● **Problem details**
Every line in the data below from the one containing "(** * The candidate query *)" down to the one containing "let runs := take _KEYWORD_CANDIDATE_RUNS", both included, must be retyped exactly; no other line is to appear.

Saved data entries:
(* ===== verification/SigmaEngine.v ===== *)
(** rules_engine/sigma.py, running a rule: the log source gate, the evaluation of
    a rule as written and as compiled, and the query for its candidates. *)
From S2P Require Import Prelude PyBase PyText PyRuntime SigmaCondition SigmaTables SigmaMatch SigmaCompile.
Import Str PyText PyRuntime SigmaCondition SigmaTables SigmaMatch SigmaCompile.

Module SigmaEngine.

Section runtime.
Context `{Runtime}.
Variables (repr : json -> str) (re_search : str -> str -> option bool) (is_word : Z -> bool).

(** * The log source gate *)
Definition channel_matches_service (channel service : str) : bool :=
  match Dict.get service SIGMA_SERVICE_CHANNEL_HINTS with
  | None => true
  | Some patterns =>
      let lowered := py_lower (strip channel) in
      existsb (fun pattern =>
        if endswith (lit "*") pattern then startswith (take (length pattern - 1) pattern) lowered
        else bool_decide (lowered = pattern)) patterns
  end.

(** [str.isdigit] *)
Definition isdigit_str (s : str) : bool := match s with [] => false | _ => forallb isdigit s end.

(** The first of the fields that holds a number; [int] refuses some digits. *)
Fixpoint event_id_in (document : json) (fields : list str) : res (option Z) :=
  match fields with
  | [] => Ok None
  | field :: rest =>
      let v := match _get_nested_value document field with
               | JList (x :: _) => x
               | JList [] => JNull
               | v => v
               end in
      match v with
      | JNull => event_id_in document rest
      | _ =>
          let text := strip (py_str repr v) in
          if isdigit_str text then Some <$> of_option (SigmaPy ValueError) (py_int text)
          else event_id_in document rest
      end
  end.
Definition _document_event_id (document : json) : res (option Z) :=
  event_id_in document [lit "windows.event_id"; lit "event.code"; lit "event.id"].

Definition label_of (item : str) : str :=
  map (fun c => if (c =? code "-") || (c =? code " ") then code "_" else c) (py_lower (strip item)).
Definition _document_event_labels (document : json) : list str :=
  filter (fun label => label <> [])
    (flat_map (fun field => map label_of (_stringify_values repr (_get_nested_value document field)))
       [lit "event.type"; lit "event.action"; lit "artifact.type"; lit "artifact.parser"; lit "linux.audit_type"]).

(** [str(v or "")] *)
Definition or_empty (v : json) : str := if truthy v then py_str repr v else [].
Definition or_else (a b : json) : json := if truthy a then a else b.

Definition artifact_type_of (document : json) : str :=
  py_lower (strip (or_empty (_get_nested_value document (lit "artifact.type")))).

Definition _is_windows_record (document : json) : bool :=
  let os_type := py_lower (strip (or_empty (_get_nested_value document (lit "os.type")))) in
  bool_decide (artifact_type_of document ∈ WINDOWS_EVENT_LOG_ARTIFACT_TYPES) || bool_decide (os_type = lit "windows") ||
  match _get_nested_value document (lit "windows.event_id") with JNull | JStr [] => false | _ => true end.

Definition _document_channel (document : json) : str :=
  py_lower (or_empty (or_else (_get_nested_value document (lit "windows.channel"))
                              (_get_nested_value document (lit "event.channel")))).

Definition meets (a b : list str) : bool := existsb (fun x => bool_decide (x ∈ b)) a.
Definition nonempty {A} (l : list A) : bool := match l with [] => false | _ => true end.

Definition mismatch : option str := Some (lit "logsource_mismatch").

(** [None] when the rule applies, else the reason why not. *)
Definition document_matches_sigma_logsource (logsource : list (str * json)) (document : json) : res (option str) :=
  let product := get_norm repr "product" logsource in
  let service := get_norm repr "service" logsource in
  let category := get_norm repr "category" logsource in
  let windows := bool_decide (product = lit "windows") in
  let linux := bool_decide (product = lit "linux") in
  let artifact_type := artifact_type_of document in
  let channel := _document_channel document in
  if windows && nonempty artifact_type && negb (bool_decide (artifact_type ∈ WINDOWS_EVENT_LOG_ARTIFACT_TYPES))
  then Ok mismatch
  else if linux && _is_windows_record document then Ok mismatch
  else if linux && match Dict.get service LINUX_SERVICE_ARTIFACT_TYPES with
                   | Some types => startswith (lit "linux_") artifact_type && negb (bool_decide (artifact_type ∈ types))
                   | None => false
                   end
  then Ok mismatch
  else if nonempty service && nonempty channel && negb (channel_matches_service channel service) then Ok mismatch
  else if windows && nonempty channel &&
          match Dict.get category SIGMA_CATEGORY_SERVICE_HINTS with
          | Some services => negb (existsb (channel_matches_service channel) services)
          | None => false
          end
  then Ok mismatch
  else if nonempty category then
    let! event_id := _document_event_id document in
    let hinted_event_ids := default [] (Dict.get category SIGMA_EVENT_ID_HINTS) in
    let labels := _document_event_labels document in
    let hinted_labels := default [] (Dict.get category SIGMA_CATEGORY_EVENT_TYPE_HINTS) in
    Ok match event_id with
       | Some n => if nonempty hinted_event_ids && negb (bool_decide (n ∈ hinted_event_ids)) then mismatch else None
       | None =>
           if nonempty hinted_labels && nonempty labels && negb (meets labels hinted_labels) then mismatch
           else if negb (meets labels hinted_labels) then Some (lit "missing_logsource_fields")
           else None
       end
  else Ok None.

(** * The two evaluators *)
Record eval_result := {
  matched : bool;
  matched_fields : list (str * hit);
  data_quality : list str;
  skip_reason : option str }.

Definition skipped (reason : str) : eval_result :=
  {| matched := false; matched_fields := []; data_quality := []; skip_reason := Some reason |}.
Definition answer (v : value hit) : eval_result :=
  let '(matched, fields, quality) := v in
  {| matched := matched; matched_fields := fields; data_quality := sorted_set quality; skip_reason := None |}.

Definition _expand_selection_tokens (names : list str) (token : str) : list str :=
  if negb (one_of token (code "*")) then [token]
  else filter (fun name => name <> lit "condition" /\ Is_true (star_match token name)) names.

Definition evaluate_sigma_rule (rule : sigma_rule) (document : json) : res eval_result :=
  let! logsource_reason := document_matches_sigma_logsource (logsource rule) document in
  match logsource_reason with
  | Some reason => Ok (skipped reason)
  | None =>
      let expansion := expand_sigma_condition_terms repr rule in
      let! _ := raise_if (negb (e_supported expansion)) SigmaValueError in
      let! tokens := _tokenize_condition is_word (e_expanded_condition expansion) in
      let! rpn := _to_rpn tokens in
      let! v := eval_rpn
        (fun name => _match_selection repr re_search name (default JNull (Dict.get name (detection rule))) document
                       (_keywords_supported repr rule))
        (_expand_selection_tokens (map fst (detection rule))) rpn in
      Ok (answer v)
  end.

Definition evaluate_compiled_sigma_rule (compiled : compiled_rule) (document : json) : res eval_result :=
  let! logsource_reason := document_matches_sigma_logsource (sigma_logsource compiled) document in
  match logsource_reason with
  | Some reason => Ok (skipped reason)
  | None =>
      let! v := eval_rpn
        (fun name => match_compiled_selection repr re_search (default [] (Dict.get name (selections compiled))) document)
        (_expand_selection_tokens (lit "condition" :: map fst (selections compiled))) (condition_rpn compiled) in
      Ok (answer v)
  end.

(** * The candidate query *)
Inductive es_clause : Type :=
  | CTerm (field value : str) (case_insensitive : bool)
  | CTerms (field : str) (values : list str)
  | CPrefix (field value : str) (case_insensitive : bool)
  | CWildcard (field value : str) (case_insensitive : bool)
  | CRegexp (field value : str) (case_insensitive : bool)
  | CExists (field : str)
  | CMust (clauses : list es_clause).

Definition _keyword_candidate_clause (v : str) : es_clause :=
  let runs := take _KEYWORD_CANDIDATE_RUNS
    (Sort.sort_by (fun run : str => - Z.of_nat (length run)) (dedup (map py_lower (_keyword_alnum_runs is_word v)))) in
  CMust (map (fun run => CWildcard (lit "search_text") (lit "*" ++ run ++ lit "*") true) runs).

Definition _escape_wildcard_backslash (v : str) : str := flat_map (fun c => if c =? 92 then [92; 92] else [c]) v.

(** The clause for one value on a [linux.] field. *)
Definition linux_clause (o : option match_op) (field v : str) : list es_clause :=
  match o with
  | None => [CTerm field v true]
  | Some Startswith => [CPrefix field v true]
  | Some Endswith => [CWildcard field (_escape_wildcard_backslash (lit "*" ++ v)) true]
  | Some Contains => [CWildcard field (_escape_wildcard_backslash (lit "*" ++ v ++ lit "*")) true]
  | Some Re => [CRegexp field v true]
  | Some KeywordOp => []
  end.

(** The clause for the values on another field. *)
Definition plain_clause (o : option match_op) (field : str) (values : list str) : list es_clause :=
  match o, values with
  | None, [v] => [CTerm field v false]
  | None, _ :: _ :: _ => [CTerms field values]
  | Some Startswith, v :: _ => [CPrefix field v false]
  | Some Endswith, v :: _ => [CWildcard field (lit "*" ++ v) false]
  | Some Contains, v :: _ => [CWildcard field (lit "*" ++ v ++ lit "*") false]
  | Some Re, v :: _ => [CRegexp field v false]
  | _, _ => []
  end.

Record query_parts := {
  should : list es_clause;
  keyword_should : list es_clause;
  linux_should : list es_clause;
  linux_fields : list str }.

(** ["all"] alone is not stripped of anything, and then no clause is built. *)
Definition clause_parts (parts : query_parts) (c : clause) : query_parts :=
  let m := c_modifier c in
  let values := map (py_str repr) (_flatten_values (expected c)) in
  if bool_decide (op m = Some KeywordOp) then
    {| should := should parts; keyword_should := keyword_should parts ++ map _keyword_candidate_clause values;
       linux_should := linux_should parts; linux_fields := linux_fields parts |}
  else
    let only_all := bool_decide (op m = None) && all_values m in
    let stripped := {| op := op m; all_values := only_all |} in
    let alternates :=
      match basename_alternates repr (base_field c) stripped (JList (map JStr values)) with
      | Some (alt_field, alt_names) => map (fun alt_name => CTerm alt_field alt_name true) alt_names
      | None => []
      end in
    fold_left (fun parts mapped_field =>
      if startswith (lit "linux.") mapped_field then
        {| should := should parts; keyword_should := keyword_should parts;
           linux_should := linux_should parts ++
             (if only_all then [] else flat_map (linux_clause (op m) mapped_field) values);
           linux_fields := add_new (linux_fields parts) mapped_field |}
      else
        {| should := should parts ++ (if only_all then [] else plain_clause (op m) mapped_field values);
           keyword_should := keyword_should parts; linux_should := linux_should parts; linux_fields := linux_fields parts |})
      (mapped_fields c)
      {| should := should parts ++ alternates; keyword_should := keyword_should parts;
         linux_should := linux_should parts; linux_fields := linux_fields parts |}.

Definition MAX_LINUX_CANDIDATE_CLAUSES : nat := 400.

(** The [should] clauses, of which one must match; [None]: every event. *)
Definition build_sigma_query_from_compiled (compiled : compiled_rule) : option (list es_clause) :=
  let parts := fold_left clause_parts (flat_map snd (selections compiled))
    {| should := []; keyword_should := []; linux_should := []; linux_fields := [] |} in
  let linux := if (MAX_LINUX_CANDIDATE_CLAUSES <? length (linux_should parts))%nat
               then map CExists (sorted_set (linux_fields parts)) else linux_should parts in
  if nonempty (should parts) || nonempty (keyword_should parts) || nonempty linux
  then Some (take 50 (should parts) ++ keyword_should parts ++ linux)
  else None.
End runtime.
End SigmaEngine.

● **Reply**
(** * The candidate query *)
Inductive es_clause : Type :=
  | CTerm (field value : str) (case_insensitive : bool)
  | CTerms (field : str) (values : list str)
  | CPrefix (field value : str) (case_insensitive : bool)
  | CWildcard (field value : str) (case_insensitive : bool)
  | CRegexp (field value : str) (case_insensitive : bool)
  | CExists (field : str)
  | CMust (clauses : list es_clause).

Definition _keyword_candidate_clause (v : str) : es_clause :=
  let runs := take _KEYWORD_CANDIDATE_RUNS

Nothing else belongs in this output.